The task:
Somewhere below are a line with "tracepoint argument [args->id], and, for" and a later line with "Definition map_lookup (m". Output exactly those lines and all lines between them.

--- START ---

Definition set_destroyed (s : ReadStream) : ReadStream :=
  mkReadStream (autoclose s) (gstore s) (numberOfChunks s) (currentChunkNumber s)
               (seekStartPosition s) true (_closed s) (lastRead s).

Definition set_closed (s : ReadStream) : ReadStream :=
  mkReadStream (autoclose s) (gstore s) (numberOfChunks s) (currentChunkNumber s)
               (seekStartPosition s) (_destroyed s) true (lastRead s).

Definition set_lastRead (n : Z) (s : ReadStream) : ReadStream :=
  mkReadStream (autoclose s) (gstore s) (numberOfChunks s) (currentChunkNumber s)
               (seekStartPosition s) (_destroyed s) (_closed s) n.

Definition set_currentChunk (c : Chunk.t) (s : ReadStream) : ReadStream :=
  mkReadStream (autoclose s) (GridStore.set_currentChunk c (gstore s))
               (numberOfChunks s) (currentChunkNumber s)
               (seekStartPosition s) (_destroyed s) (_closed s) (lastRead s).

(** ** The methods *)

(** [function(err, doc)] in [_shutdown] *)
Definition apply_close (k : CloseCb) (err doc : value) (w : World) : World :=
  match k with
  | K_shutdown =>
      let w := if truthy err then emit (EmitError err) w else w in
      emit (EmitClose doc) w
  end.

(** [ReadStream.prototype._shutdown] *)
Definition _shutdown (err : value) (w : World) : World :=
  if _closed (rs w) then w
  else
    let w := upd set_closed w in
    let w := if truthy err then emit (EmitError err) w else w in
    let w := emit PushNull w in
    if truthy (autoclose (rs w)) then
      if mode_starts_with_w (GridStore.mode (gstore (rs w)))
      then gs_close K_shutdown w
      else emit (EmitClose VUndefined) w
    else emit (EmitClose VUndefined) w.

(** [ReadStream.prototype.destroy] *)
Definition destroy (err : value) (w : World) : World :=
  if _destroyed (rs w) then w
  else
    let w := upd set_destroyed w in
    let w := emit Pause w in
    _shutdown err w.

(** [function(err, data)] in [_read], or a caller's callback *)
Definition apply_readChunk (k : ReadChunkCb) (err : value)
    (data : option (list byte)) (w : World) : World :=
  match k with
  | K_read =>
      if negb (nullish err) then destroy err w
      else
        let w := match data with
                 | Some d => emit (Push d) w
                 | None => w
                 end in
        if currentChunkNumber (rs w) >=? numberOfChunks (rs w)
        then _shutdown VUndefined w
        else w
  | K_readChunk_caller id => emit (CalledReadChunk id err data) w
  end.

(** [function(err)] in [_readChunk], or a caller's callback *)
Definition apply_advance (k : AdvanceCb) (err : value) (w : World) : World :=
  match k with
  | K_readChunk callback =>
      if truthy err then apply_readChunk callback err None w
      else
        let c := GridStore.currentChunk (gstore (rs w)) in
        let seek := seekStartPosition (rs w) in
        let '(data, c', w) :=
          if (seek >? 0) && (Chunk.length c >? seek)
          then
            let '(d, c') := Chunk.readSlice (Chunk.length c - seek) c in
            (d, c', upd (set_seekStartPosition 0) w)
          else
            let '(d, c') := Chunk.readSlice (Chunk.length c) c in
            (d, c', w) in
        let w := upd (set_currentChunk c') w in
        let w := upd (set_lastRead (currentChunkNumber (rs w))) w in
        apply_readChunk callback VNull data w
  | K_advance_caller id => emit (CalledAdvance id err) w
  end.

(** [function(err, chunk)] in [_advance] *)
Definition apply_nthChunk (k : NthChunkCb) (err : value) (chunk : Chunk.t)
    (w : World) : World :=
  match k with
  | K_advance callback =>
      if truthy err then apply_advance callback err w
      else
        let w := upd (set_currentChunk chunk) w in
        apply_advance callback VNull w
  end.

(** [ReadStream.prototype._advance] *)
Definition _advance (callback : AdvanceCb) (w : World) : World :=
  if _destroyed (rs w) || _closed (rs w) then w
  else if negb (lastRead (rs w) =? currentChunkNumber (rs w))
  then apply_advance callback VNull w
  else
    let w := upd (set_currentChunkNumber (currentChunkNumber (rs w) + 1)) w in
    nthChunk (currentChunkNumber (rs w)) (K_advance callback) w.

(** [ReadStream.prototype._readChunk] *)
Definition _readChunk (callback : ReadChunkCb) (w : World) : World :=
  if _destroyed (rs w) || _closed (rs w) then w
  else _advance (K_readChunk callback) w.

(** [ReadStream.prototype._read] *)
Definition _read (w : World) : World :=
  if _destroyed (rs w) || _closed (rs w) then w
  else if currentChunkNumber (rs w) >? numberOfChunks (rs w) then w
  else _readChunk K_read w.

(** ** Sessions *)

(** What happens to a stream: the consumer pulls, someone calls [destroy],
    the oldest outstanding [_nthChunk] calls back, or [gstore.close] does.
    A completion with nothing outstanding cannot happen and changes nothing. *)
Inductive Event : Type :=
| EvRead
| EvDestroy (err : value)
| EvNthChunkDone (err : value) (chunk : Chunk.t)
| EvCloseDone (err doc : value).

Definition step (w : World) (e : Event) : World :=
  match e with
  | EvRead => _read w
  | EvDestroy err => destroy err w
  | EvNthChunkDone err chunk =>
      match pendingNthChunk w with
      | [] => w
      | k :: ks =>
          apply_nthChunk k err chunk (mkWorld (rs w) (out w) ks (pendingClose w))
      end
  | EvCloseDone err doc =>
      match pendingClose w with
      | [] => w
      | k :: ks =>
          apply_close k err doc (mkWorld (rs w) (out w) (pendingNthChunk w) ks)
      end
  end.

--- END ---
--- START ---

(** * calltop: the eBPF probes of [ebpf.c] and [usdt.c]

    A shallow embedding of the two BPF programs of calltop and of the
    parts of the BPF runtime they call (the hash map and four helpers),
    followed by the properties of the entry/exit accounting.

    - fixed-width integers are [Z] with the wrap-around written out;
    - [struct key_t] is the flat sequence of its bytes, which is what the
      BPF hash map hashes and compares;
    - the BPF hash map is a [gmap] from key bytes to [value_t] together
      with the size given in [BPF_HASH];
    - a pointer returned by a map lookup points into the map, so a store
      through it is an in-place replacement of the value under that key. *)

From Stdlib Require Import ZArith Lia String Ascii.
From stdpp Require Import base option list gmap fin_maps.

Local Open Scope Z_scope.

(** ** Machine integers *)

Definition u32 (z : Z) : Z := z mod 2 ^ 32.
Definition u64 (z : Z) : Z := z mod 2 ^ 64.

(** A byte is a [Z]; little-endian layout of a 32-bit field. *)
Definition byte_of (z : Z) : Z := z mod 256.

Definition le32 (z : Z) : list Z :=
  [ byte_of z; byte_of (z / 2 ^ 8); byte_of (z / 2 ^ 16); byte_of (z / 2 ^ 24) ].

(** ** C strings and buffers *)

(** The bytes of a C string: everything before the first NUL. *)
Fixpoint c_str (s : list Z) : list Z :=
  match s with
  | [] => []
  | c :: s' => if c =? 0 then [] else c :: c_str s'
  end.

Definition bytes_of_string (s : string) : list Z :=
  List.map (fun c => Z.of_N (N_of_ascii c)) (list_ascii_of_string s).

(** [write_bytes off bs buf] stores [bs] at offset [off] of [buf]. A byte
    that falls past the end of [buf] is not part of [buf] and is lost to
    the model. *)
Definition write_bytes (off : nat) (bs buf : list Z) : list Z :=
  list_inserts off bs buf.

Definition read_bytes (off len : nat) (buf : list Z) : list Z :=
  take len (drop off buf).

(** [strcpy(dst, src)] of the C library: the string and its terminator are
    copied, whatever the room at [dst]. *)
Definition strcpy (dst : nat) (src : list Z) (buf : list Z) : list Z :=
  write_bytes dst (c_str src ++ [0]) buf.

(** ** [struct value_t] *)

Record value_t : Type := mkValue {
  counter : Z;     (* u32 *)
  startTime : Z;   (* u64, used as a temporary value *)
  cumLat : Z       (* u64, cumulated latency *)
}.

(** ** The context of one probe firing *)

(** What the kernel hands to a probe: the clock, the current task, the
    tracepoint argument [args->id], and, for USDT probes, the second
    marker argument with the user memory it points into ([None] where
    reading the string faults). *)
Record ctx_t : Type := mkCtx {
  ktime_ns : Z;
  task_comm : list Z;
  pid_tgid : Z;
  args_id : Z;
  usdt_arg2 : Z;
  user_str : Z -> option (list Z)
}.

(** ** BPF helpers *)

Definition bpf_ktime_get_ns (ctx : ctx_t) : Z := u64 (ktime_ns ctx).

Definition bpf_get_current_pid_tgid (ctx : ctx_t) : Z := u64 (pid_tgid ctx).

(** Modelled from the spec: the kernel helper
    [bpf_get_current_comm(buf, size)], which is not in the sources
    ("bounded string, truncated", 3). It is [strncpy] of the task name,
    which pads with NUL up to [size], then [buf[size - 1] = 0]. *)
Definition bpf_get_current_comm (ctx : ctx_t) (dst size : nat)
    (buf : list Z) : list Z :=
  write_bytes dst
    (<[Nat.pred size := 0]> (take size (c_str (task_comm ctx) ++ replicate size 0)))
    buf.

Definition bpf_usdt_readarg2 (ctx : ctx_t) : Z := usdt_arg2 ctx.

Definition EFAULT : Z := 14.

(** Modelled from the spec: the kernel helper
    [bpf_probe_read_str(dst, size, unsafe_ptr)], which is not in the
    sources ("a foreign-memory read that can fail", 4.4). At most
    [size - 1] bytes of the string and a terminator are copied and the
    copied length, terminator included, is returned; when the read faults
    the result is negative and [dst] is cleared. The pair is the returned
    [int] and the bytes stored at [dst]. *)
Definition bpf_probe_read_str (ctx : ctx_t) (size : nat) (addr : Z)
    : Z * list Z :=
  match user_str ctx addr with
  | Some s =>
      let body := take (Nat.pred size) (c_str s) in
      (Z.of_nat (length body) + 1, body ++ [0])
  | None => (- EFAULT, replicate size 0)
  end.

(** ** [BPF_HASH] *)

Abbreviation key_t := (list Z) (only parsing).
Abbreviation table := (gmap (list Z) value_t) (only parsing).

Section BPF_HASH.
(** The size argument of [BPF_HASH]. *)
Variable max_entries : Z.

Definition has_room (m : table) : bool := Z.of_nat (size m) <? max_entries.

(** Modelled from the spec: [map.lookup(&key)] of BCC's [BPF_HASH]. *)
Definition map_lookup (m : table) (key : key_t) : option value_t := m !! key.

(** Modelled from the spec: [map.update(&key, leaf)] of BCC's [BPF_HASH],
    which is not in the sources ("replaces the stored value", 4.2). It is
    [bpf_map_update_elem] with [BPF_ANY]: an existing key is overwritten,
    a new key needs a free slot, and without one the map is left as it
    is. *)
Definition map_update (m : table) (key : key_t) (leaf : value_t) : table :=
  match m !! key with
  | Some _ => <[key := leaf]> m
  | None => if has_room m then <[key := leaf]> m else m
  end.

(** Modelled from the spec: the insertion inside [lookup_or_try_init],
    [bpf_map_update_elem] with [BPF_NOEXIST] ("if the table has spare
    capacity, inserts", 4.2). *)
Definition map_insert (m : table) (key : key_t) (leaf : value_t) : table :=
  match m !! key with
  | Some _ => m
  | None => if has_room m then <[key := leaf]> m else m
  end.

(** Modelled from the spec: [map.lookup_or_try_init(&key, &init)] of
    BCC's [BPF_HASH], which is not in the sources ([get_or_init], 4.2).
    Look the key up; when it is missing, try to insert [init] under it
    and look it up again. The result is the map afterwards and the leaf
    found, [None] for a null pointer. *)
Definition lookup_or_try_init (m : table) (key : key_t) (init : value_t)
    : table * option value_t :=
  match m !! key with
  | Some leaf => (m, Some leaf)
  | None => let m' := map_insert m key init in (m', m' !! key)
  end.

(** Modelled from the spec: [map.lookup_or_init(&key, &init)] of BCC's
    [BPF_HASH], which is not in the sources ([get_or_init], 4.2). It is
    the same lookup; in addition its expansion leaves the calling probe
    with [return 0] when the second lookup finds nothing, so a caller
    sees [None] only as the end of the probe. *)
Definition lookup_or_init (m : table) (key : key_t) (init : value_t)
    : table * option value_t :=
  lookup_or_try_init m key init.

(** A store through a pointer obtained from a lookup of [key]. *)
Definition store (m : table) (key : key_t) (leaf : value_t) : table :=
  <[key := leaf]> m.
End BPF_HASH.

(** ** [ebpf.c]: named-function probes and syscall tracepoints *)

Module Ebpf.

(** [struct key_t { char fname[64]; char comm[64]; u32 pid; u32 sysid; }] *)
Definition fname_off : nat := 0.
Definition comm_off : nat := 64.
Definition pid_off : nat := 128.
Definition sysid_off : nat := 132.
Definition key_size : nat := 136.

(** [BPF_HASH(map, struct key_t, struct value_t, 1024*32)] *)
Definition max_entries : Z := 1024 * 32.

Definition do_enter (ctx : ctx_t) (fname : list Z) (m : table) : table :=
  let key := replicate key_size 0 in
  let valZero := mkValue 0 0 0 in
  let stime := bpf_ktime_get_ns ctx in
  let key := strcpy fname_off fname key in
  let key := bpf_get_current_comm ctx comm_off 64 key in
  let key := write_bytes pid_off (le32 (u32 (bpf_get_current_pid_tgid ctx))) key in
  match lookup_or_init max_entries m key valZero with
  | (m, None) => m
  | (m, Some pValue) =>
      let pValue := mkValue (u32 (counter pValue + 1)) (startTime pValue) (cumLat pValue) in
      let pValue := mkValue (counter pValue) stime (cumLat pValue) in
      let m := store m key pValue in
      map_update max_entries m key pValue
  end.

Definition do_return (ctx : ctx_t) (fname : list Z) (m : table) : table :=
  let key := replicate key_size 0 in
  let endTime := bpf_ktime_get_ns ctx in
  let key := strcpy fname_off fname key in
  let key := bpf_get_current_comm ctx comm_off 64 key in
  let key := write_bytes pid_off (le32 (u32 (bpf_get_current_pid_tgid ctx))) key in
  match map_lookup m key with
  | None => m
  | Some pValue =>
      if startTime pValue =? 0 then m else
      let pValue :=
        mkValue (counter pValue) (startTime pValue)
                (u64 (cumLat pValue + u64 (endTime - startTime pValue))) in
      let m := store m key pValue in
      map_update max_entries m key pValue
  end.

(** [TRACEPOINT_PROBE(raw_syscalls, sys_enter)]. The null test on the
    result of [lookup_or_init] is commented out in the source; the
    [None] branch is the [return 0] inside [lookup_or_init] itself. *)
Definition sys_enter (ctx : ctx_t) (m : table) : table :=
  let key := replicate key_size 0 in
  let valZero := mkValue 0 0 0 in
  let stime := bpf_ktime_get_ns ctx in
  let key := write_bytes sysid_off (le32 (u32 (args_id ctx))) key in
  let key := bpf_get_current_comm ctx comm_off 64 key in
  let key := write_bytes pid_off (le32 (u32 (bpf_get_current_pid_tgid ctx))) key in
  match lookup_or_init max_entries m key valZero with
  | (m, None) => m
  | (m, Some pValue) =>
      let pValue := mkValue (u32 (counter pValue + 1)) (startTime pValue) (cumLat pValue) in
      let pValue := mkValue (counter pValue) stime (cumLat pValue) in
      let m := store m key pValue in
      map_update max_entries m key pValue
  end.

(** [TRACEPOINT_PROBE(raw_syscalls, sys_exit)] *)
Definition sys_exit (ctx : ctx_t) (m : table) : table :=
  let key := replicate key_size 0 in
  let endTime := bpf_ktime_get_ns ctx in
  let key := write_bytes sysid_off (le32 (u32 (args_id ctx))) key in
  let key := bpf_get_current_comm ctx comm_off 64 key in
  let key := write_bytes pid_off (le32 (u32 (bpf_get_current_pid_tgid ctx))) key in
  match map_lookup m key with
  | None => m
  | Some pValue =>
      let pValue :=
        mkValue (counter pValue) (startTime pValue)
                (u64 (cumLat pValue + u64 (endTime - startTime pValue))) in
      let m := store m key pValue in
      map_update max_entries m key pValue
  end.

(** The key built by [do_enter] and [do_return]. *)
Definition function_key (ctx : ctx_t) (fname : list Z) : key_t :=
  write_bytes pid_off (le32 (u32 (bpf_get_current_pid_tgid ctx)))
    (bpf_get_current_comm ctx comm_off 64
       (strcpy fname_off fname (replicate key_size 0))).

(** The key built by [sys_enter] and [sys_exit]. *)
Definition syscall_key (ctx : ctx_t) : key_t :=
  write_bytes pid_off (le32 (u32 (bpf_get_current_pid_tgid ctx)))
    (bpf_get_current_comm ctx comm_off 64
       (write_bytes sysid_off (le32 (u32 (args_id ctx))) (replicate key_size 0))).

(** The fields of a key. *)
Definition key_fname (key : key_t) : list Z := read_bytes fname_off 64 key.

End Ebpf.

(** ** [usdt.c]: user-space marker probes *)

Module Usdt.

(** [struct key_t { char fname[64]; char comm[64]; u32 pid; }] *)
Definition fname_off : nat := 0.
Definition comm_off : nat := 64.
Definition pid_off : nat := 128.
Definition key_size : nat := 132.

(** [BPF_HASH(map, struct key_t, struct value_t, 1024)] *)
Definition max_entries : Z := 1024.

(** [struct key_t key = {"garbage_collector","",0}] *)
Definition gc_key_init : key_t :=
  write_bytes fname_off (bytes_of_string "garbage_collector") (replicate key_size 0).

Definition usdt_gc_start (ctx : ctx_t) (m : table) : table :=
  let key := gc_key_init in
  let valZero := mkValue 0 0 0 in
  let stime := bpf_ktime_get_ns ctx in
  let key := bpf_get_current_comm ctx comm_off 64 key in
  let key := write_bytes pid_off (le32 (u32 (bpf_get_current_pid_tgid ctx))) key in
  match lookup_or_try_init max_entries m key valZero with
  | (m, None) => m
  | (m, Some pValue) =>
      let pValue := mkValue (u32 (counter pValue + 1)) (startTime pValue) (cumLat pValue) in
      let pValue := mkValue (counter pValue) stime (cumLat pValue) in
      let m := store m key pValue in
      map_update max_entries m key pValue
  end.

--- END ---

Solution for this exercise:
    tracepoint argument [args->id], and, for USDT probes, the second
    marker argument with the user memory it points into ([None] where
    reading the string faults). *)
Record ctx_t : Type := mkCtx {
  ktime_ns : Z;
  task_comm : list Z;
  pid_tgid : Z;
  args_id : Z;
  usdt_arg2 : Z;
  user_str : Z -> option (list Z)
}.

(** ** BPF helpers *)

Definition bpf_ktime_get_ns (ctx : ctx_t) : Z := u64 (ktime_ns ctx).

Definition bpf_get_current_pid_tgid (ctx : ctx_t) : Z := u64 (pid_tgid ctx).

(** Modelled from the spec: the kernel helper
    [bpf_get_current_comm(buf, size)], which is not in the sources
    ("bounded string, truncated", 3). It is [strncpy] of the task name,
    which pads with NUL up to [size], then [buf[size - 1] = 0]. *)
Definition bpf_get_current_comm (ctx : ctx_t) (dst size : nat)
    (buf : list Z) : list Z :=
  write_bytes dst
    (<[Nat.pred size := 0]> (take size (c_str (task_comm ctx) ++ replicate size 0)))
    buf.

Definition bpf_usdt_readarg2 (ctx : ctx_t) : Z := usdt_arg2 ctx.

Definition EFAULT : Z := 14.

(** Modelled from the spec: the kernel helper
    [bpf_probe_read_str(dst, size, unsafe_ptr)], which is not in the
    sources ("a foreign-memory read that can fail", 4.4). At most
    [size - 1] bytes of the string and a terminator are copied and the
    copied length, terminator included, is returned; when the read faults
    the result is negative and [dst] is cleared. The pair is the returned
    [int] and the bytes stored at [dst]. *)
Definition bpf_probe_read_str (ctx : ctx_t) (size : nat) (addr : Z)
    : Z * list Z :=
  match user_str ctx addr with
  | Some s =>
      let body := take (Nat.pred size) (c_str s) in
      (Z.of_nat (length body) + 1, body ++ [0])
  | None => (- EFAULT, replicate size 0)
  end.

(** ** [BPF_HASH] *)

Abbreviation key_t := (list Z) (only parsing).
Abbreviation table := (gmap (list Z) value_t) (only parsing).

Section BPF_HASH.
(** The size argument of [BPF_HASH]. *)
Variable max_entries : Z.

Definition has_room (m : table) : bool := Z.of_nat (size m) <? max_entries.

(** Modelled from the spec: [map.lookup(&key)] of BCC's [BPF_HASH]. *)
Definition map_lookup (m : table) (key : key_t) : option value_t := m !! key.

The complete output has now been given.